LSSTDESC / DC2-production

Configuration, production, validation specifications and tools for the DC2 Data Set.
BSD 3-Clause "New" or "Revised" License
11 stars 7 forks source link

cosmoDC2 Run 2.0 checklist #261

Closed katrinheitmann closed 6 years ago

katrinheitmann commented 6 years ago
danielsf commented 6 years ago

I just want to record this here: we are going to need cosmoDC2_v1.0.0 to be subdivided into healpixels finer than nside=8. Testing on v0.4 yielded a memory footprint of 66GB. That is almost certainly too large for production.

patricialarsen commented 6 years ago

@danielsf Thanks for getting an answer on that, will nside=16 be okay (a quarter of the size of what we currently have) or do we need finer resolution again? Also I assume this footprint test was on the group of 4 pixels for corner cases, if not let me know.

evevkovacs commented 6 years ago

I added the item to the checklist, but left the further subdivision TBD. Can you defintely confirm that Nside=32 will be needed?

danielsf commented 6 years ago

@patricialarsen I did test on an intersection of 4 healpixels.

Going to nside=16 will probably get us back to the memory footprint (~10GB) we saw on cosmoDC2 v 0.1. @TomGlanzman said that was "okay", but reducing by another factor of four would be better (something to do with how many InstanceCatalogs we can generate on one node at one time). How hard would it be to go down to nside=32?

aphearin commented 6 years ago

We could throw away all galaxies fainter than 28 magnitude in, say, the LSST r-band. That would reduce filesize by a factor of 5x and should have no observational consequences that are relevant to the survey.

Here's a simple plot of all galaxies at all redshifts:

appmag_function

CC @rmandelb

jchiang87 commented 6 years ago

Using cosmoDC2_v0.4.12 with the generateInstCat.py script, the resulting instance catalogs in r-band that I'm getting appear to be a factor of 10 larger than what we saw for Run1.2i.
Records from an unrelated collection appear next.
(** A new arena, none of whose blocks is in a list. *)
Lemma add_arena F A P P' a ar :
  hinv F A P → pal_ok P' → got KPool P (npages ar) a P' →
  magic ar = ARENA_MAGIC → 1 ≤ npages ar →
  (∀ i, a_desc ar = Some i → (i < 7)%nat ∧ free_cnt ar = 0) →
  hinv F (<[a := ar]> A) P' ∧ A !! a = None.
Proof.
  intros Hi Hok Hg Hm Hn Hd.
  assert (Hfresh : ∀ a' ar' x, A !! a' = Some ar' → page_of a' (npages ar') x → ¬ page_of a (npages ar) x).
  { intros a' ar' x Ha' Hx Hx'. apply (got_new _ _ _ _ _ Hg) in Hx' as [_ Hnu]. apply Hnu.
    by apply (ao_used _ _ _ _ (h_arena _ _ _ Hi a' ar' Ha')). }
  assert (Hno : A !! a = None).
  { destruct (A !! a) as [ar'|] eqn:Ha; [|done]. exfalso. apply (Hfresh a ar' a Ha); [|exists 0; lia].
    pose proof (ao_pages _ _ _ _ (h_arena _ _ _ Hi a ar' Ha)). exists 0. lia. }
  split; [|done]. split; try done.
  - apply (h_len _ _ _ Hi).
  - intros i l b Hl Hb. destruct (h_free _ _ _ Hi i l b Hl Hb) as (a' & ar' & k & Ha' & ?).
    exists a', ar', k. rewrite lookup_insert_ne; [done|]. congruence.
  - apply (h_nodup _ _ _ Hi).
  - intros a' ar' [[<- <-]|[Hne Ha']]%lookup_insert_Some.
    + split; [done|apply (got_align _ _ _ _ _ Hg)|done| |].
      * intros x Hx. apply (got_used _ _ _ _ _ Hg). by right.
      * intros i Hai. destruct (Hd i Hai) as [Hlt ->].
        destruct (lookup_lt_is_Some_2 F i) as [l Hl]; [by rewrite (h_len _ _ _ Hi)|].
        exists l. split; [done|]. unfold count.
        replace (filter (in_page a) l) with (@nil Z); [done|]. symmetry.
        apply elem_of_nil_inv. intros b [Hp Hb]%list_elem_of_filter.
        destruct (h_free _ _ _ Hi i l b Hl Hb) as (a' & ar' & k & Ha' & Hd' & Hk & ->).
        assert (a' = a) as ->; [|congruence].
        destruct (arena_range _ _ _ _ _ Hi Ha') as (Hal' & _).
        eapply aligned_page_eq; [done|apply (got_align _ _ _ _ _ Hg)|by apply block_in_page|done].
    + destruct (h_arena _ _ _ Hi a' ar' Ha') as [? ? ? Hu Hc]. split; try done.
      intros x Hx. apply (got_used _ _ _ _ _ Hg). left. auto.
  - intros a1 a2 ar1 ar2 x [[<- <-]|[Hn1 H1]]%lookup_insert_Some [[<- <-]|[Hn2 H2]]%lookup_insert_Some Hx1 Hx2;
      [done| | |by eapply (h_disj _ _ _ Hi)]; exfalso; by eapply Hfresh.
Qed.

(** Giving up an arena none of whose blocks is in a list. *)
Lemma delete_arena F A P P' a ar :
  hinv F A P → A !! a = Some ar → pal_ok P' → freed KPool P (npages ar) a P' →
  (∀ i l b, F !! i = Some l → b ∈ l → ¬ in_page a b) →
  hinv F (delete a A) P'.
Proof.
  intros Hi Ha Hok Hf Hno. split; try done.
  - apply (h_len _ _ _ Hi).
  - intros i l b Hl Hb. destruct (h_free _ _ _ Hi i l b Hl Hb) as (a' & ar' & k & Ha' & Hd & Hk & ->).
    exists a', ar', k. rewrite lookup_delete_ne; [done|]. intros <-.
    apply (Hno i l _ Hl Hb). by apply block_in_page.
  - apply (h_nodup _ _ _ Hi).
  - intros a' ar' [Hne Ha']%lookup_delete_Some. destruct (h_arena _ _ _ Hi a' ar' Ha') as [? ? ? Hu Hc].
    split; try done. intros x Hx. apply (freed_used _ _ _ _ _ Hf). split; [auto|].
    intros Hx'. apply Hne. by eapply (h_disj _ _ _ Hi).
  - intros a1 a2 ar1 ar2 x [_ H1]%lookup_delete_Some [_ H2]%lookup_delete_Some. by eapply (h_disj _ _ _ Hi).
Qed.
End invariant.

(** ** The operations of the block allocator

    Live blocks are disjoint; what malloc and free do to the set of live blocks,
    their sizes and their contents. *)

Section live_blocks.
Implicit Types (F : list (list Z)) (A : gmap Z arena) (P : pal).

Lemma capacity_small A a ar i b :
  A !! a = Some ar → a_desc ar = Some i → pg_round_down b = a → capacity A b = bsz i.
Proof. intros Ha Hd Hb. unfold capacity. by rewrite Hb, Ha, Hd. Qed.
Lemma capacity_big A a ar b :
  A !! a = Some ar → a_desc ar = None → pg_round_down b = a → capacity A b = 4096 * free_cnt ar - 12.
Proof. intros Ha Hd Hb. unfold capacity. by rewrite Hb, Ha, Hd. Qed.

(** A live block lies inside its arena, behind the header. *)
Lemma live_extent F A P b :
  hinv F A P → live F A b →
  ∃ a ar, A !! a = Some ar ∧ in_page a b ∧ pg_round_down b = a ∧
    a + 12 ≤ b ∧ b + capacity A b ≤ a + 4096 * npages ar ∧ 16 ≤ capacity A b.
Proof.
  intros Hi (a & ar & Ha & Hb). exists a, ar.
  destruct (arena_range _ _ _ _ _ Hi Ha) as (_ & _ & _ & Hn & _).
  destruct (a_desc ar) as [i|] eqn:Hd.
  - destruct Hb as (k & l & Hk & -> & _).
    pose proof (block_in_page a i k Hk) as Hp. pose proof (arena_page _ _ _ _ _ _ Hi Ha Hp) as Hr.
    rewrite (capacity_small A a ar i) by done. pose proof (block_at_range a i k Hk). pose proof (bsz_pos i).
    split_and!; try done; lia.
  - subst b. assert (Hp : in_page a (a + 12)) by (unfold in_page; lia).
    pose proof (arena_page _ _ _ _ _ _ Hi Ha Hp) as Hr. rewrite (capacity_big A a ar) by done.
    unfold npages in *. rewrite Hd in *. split_and!; try done; lia.
Qed.

Lemma arenas_apart F A P a a' ar ar' :
  hinv F A P → A !! a = Some ar → A !! a' = Some ar' → a ≠ a' →
  a + 4096 * npages ar ≤ a' ∨ a' + 4096 * npages ar' ≤ a.
Proof.
  intros Hi Ha Ha' Hne.
  destruct (arena_range _ _ _ _ _ Hi Ha) as (Hal & _ & _ & Hn & _).
  destruct (arena_range _ _ _ _ _ Hi Ha') as (Hal' & _ & _ & Hn' & _).
  pose proof (Z_div_exact_full_2 a 4096 ltac:(lia) Hal).
  pose proof (Z_div_exact_full_2 a' 4096 ltac:(lia) Hal').
  destruct (decide (a + 4096 * npages ar ≤ a')); [by left|].
  destruct (decide (a' + 4096 * npages ar' ≤ a)); [by right|]. destruct Hne.
  destruct (Z.le_ge_cases a a').
  - eapply (h_disj _ _ _ Hi a a' ar ar' a'); [done..| |exists 0; lia].
    exists (a' `div` 4096 - a `div` 4096). lia.
  - eapply (h_disj _ _ _ Hi a a' ar ar' a); [done..|exists 0; lia|].
    exists (a `div` 4096 - a' `div` 4096). lia.
Qed.

(** Live blocks do not overlap. *)
Lemma live_apart F A P b b' :
  hinv F A P → live F A b → live F A b' → b ≠ b' →
  b + capacity A b ≤ b' ∨ b' + capacity A b' ≤ b.
Proof.
  intros Hi Hb Hb' Hne.
  destruct (live_extent _ _ _ _ Hi Hb) as (a & ar & Ha & _ & Hr & Hlo & Hhi & _).
  destruct (live_extent _ _ _ _ Hi Hb') as (a' & ar' & Ha' & _ & Hr' & Hlo' & Hhi' & _).
  destruct (decide (a = a')) as [<-|Haa].
  - rewrite Ha in Ha'. injection Ha' as <-.
    destruct Hb as (a1 & ar1 & H1 & Hb), Hb' as (a2 & ar2 & H2 & Hb').
    assert (Hsame : ∀ a1 ar1 b1, A !! a1 = Some ar1 → pg_round_down b1 = a →
      in_page a1 b1 → a1 = a ∧ ar1 = ar).
    { intros a3 ar3 b3 H3 Hr3 Hp3. pose proof (arena_page _ _ _ _ _ _ Hi H3 Hp3). split; congruence. }
    assert (Hin : ∀ a3 ar3 b3, A !! a3 = Some ar3 → match a_desc ar3 with
      | Some i => ∃ k l, 0 ≤ k < bpa i ∧ b3 = block_at a3 i k ∧ F !! i = Some l ∧ b3 ∉ l
      | None => b3 = a3 + 12 end → in_page a3 b3).
    { intros a3 ar3 b3 _. destruct (a_desc ar3); [intros (k & l & Hk & -> & _); by apply block_in_page|].
      intros ->. unfold in_page. lia. }
    destruct (Hsame a1 ar1 b H1 Hr (Hin _ _ _ H1 Hb)) as [-> ->].
    destruct (Hsame a2 ar2 b' H2 Hr' (Hin _ _ _ H2 Hb')) as [-> ->].
    destruct (a_desc ar) as [i|] eqn:Hd; [|congruence].
    rewrite !(capacity_small A a ar i) by done.
    destruct Hb as (k & _ & _ & -> & _), Hb' as (k' & _ & _ & -> & _). apply block_at_apart. congruence.
  - destruct (arenas_apart _ _ _ _ _ _ _ Hi Ha Ha' Haa); lia.
Qed.

(** In the page of an arena of small blocks, what is not free is live. *)
Lemma live_in_page F A P a ar i l x :
  hinv F A P → A !! a = Some ar → a_desc ar = Some i → F !! i = Some l → in_page a x →
  live F A x ↔ x ∈ blocks a i ∧ x ∉ l.
Proof.
  intros Hi Ha Hd Hl Hp. rewrite elem_of_blocks. split.
  - intros (a' & ar' & Ha' & Hx).
    assert (in_page a' x) as Hp'.
    { destruct (a_desc ar'); [destruct Hx as (k & ? & ? & -> & _); by apply block_in_page|].
      subst. unfold in_page. lia. }
    pose proof (arena_page _ _ _ _ _ _ Hi Ha Hp). pose proof (arena_page _ _ _ _ _ _ Hi Ha' Hp').
    assert (a' = a) as -> by congruence. rewrite Ha in Ha'. injection Ha' as <-. rewrite Hd in Hx.
    destruct Hx as (k & l' & Hk & -> & Hl' & Hn). rewrite Hl in Hl'. injection Hl' as <-. eauto.
  - intros [(k & Hk & ->) Hn]. exists a, ar. split; [done|]. rewrite Hd. by exists k, l.
Qed.

(** ... and elsewhere the list of one arena does not matter. *)
Lemma live_elsewhere F A P a ar i l l' m n x :
  hinv F A P → A !! a = Some ar → a_desc ar = Some i → F !! i = Some l →
  (∀ x, ¬ in_page a x → x ∈ l' ↔ x ∈ l) → ¬ in_page a x →
  live (<[i := l']> F) (<[a := Arena m (Some i) n]> A) x ↔ live F A x.
Proof.
  intros Hi Ha Hd Hl Hout Hp. pose proof (lookup_lt_Some _ _ _ Hl) as Hlt.
  assert (Hlist : ∀ j, (∃ l0, <[i:=l']> F !! j = Some l0 ∧ x ∉ l0) ↔ (∃ l0, F !! j = Some l0 ∧ x ∉ l0)).
  { intros j. destruct (decide (j = i)) as [->|]; [|by rewrite list_lookup_insert_ne].
    rewrite list_lookup_insert_eq by done. rewrite Hl. specialize (Hout x Hp). naive_solver. }
  split; intros (a' & ar' & Ha' & Hx).
  - apply lookup_insert_Some in Ha' as [[<- <-]|[Hne Ha']].
    { destruct Hx as (k & ? & Hk & -> & _). destruct Hp. by apply block_in_page. }
    exists a', ar'. split; [done|]. destruct (a_desc ar') as [j|]; [|done].
    destruct Hx as (k & l0 & Hk & -> & Hx). destruct (proj1 (Hlist j)) as (l1 & ? & ?); [eauto|]. by exists k, l1.
  - assert (a' ≠ a).
    { intros ->. rewrite Ha in Ha'. injection Ha' as <-. rewrite Hd in Hx.
      destruct Hx as (k & ? & Hk & -> & _). destruct Hp. by apply block_in_page. }
    exists a', ar'. rewrite lookup_insert_ne by done. split; [done|]. destruct (a_desc ar') as [j|]; [|done].
    destruct Hx as (k & l0 & Hk & -> & Hx). destruct (proj2 (Hlist j)) as (l1 & ? & ?); [eauto|]. by exists k, l1.
Qed.

Lemma capacity_relist A a ar i m n x :
  A !! a = Some ar → a_desc ar = Some i → capacity (<[a := Arena m (Some i) n]> A) x = capacity A x.
Proof.
  intros Ha Hd. unfold capacity. destruct (decide (pg_round_down x = a)) as [->|].
  - by rewrite lookup_insert_eq, Ha, Hd.
  - by rewrite lookup_insert_ne.
Qed.

(** Taking block [b] off the list. *)
Lemma pop_block F A P a ar i l b :
  hinv F A P → A !! a = Some ar → a_desc ar = Some i → F !! i = Some (b :: l) → in_page a b →
  hinv (<[i := l]> F) (<[a := Arena (magic ar) (Some i) (free_cnt ar - 1)]> A) P ∧
  ¬ live F A b ∧
  (∀ x, live (<[i := l]> F) (<[a := Arena (magic ar) (Some i) (free_cnt ar - 1)]> A) x ↔ live F A x ∨ x = b) ∧
  1 ≤ free_cnt ar.
Proof.
  intros Hi Ha Hd Hl Hp.
  pose proof (h_nodup _ _ _ Hi _ _ Hl) as [Hni Hnd]%NoDup_cons.
  destruct (free_in_page _ _ _ _ _ _ _ _ Hi Ha Hl ltac:(left) Hp) as [_ Hbl].
  assert (Hcnt : free_cnt ar = count a l + 1).
  { destruct (ao_count _ _ _ _ (h_arena _ _ _ Hi a ar Ha) i Hd) as (l0 & Hl0 & ->).
    rewrite Hl in Hl0. injection Hl0 as <-. unfold count. rewrite filter_cons_True by done. simpl. lia. }
  assert (Hout : ∀ x, ¬ in_page a x → x ∈ l ↔ x ∈ b :: l).
  { intros x Hx. rewrite elem_of_cons. split; [auto|intros [->|]; done]. }
  replace (free_cnt ar - 1) with (count a l) by lia.
  assert (Hi' : hinv (<[i := l]> F) (<[a := Arena (magic ar) (Some i) (count a l)]> A) P).
  { eapply relist; [done..|]. intros x Hx Hin. eapply free_in_page; [done..|by right|done]. }
  split_and!; [done| | |unfold count in *; lia].
  - rewrite live_in_page by done. intros [_ []]. left.
  - intros x. destruct (decide (in_page a x)) as [Hx|Hx].
    + rewrite (live_in_page _ _ _ a (Arena (magic ar) (Some i) (count a l)) i l x Hi'); [|by rewrite lookup_insert_eq|done|
        apply list_lookup_insert_eq; by eapply lookup_lt_Some|done].
      rewrite (live_in_page F A P a ar i (b :: l)) by done. rewrite elem_of_cons.
      destruct (decide (x = b)) as [->|]; naive_solver.
    + rewrite (live_elsewhere F A P a ar i (b :: l) l) by done. naive_solver.
Qed.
This many more objects has a significant impact on the memory used by imsim, increasing the per sensor-visit memory footprint by more than 1GB, in addition to making the runtimes longer. So if we could reduce the number of galaxies to render by a factor of 5 at least, I'd feel a lot more comfortable about our chances of running smoothly on Theta next week.

aphearin commented 6 years ago

Here's a useful figure for gauging the filesize reductions we can get by making cuts on apparent magnitude. So, as above, 5x for a cut at 28, and a full order of magnitude reduction if we throw out galaxies fainter than 27 magnitude.

cumulative_fraction

jchiang87 commented 6 years ago

It would be great if we could recover that factor of 10 by making an r-band cut ~27. In addition to the memory hit, the runtimes also scale with number of objects in that regime. Given our Run1.2i experience, even a factor of 2 longer runtimes for Run2.0i will be a big deal.

aphearin commented 6 years ago

I am perfectly happy to delete either r or i > 27 wholesale. That would also be my preference, actually, since so little science will be impacted, and all aspects of the compute burden get a huge reduction. The only reason these galaxies were there in the first place was to complete the luminosity function down to i<26.5 in a physically motivated way for blending studies. Who else should be consulted about this choice? @RobertLuptonTheGood? @rmjarvis?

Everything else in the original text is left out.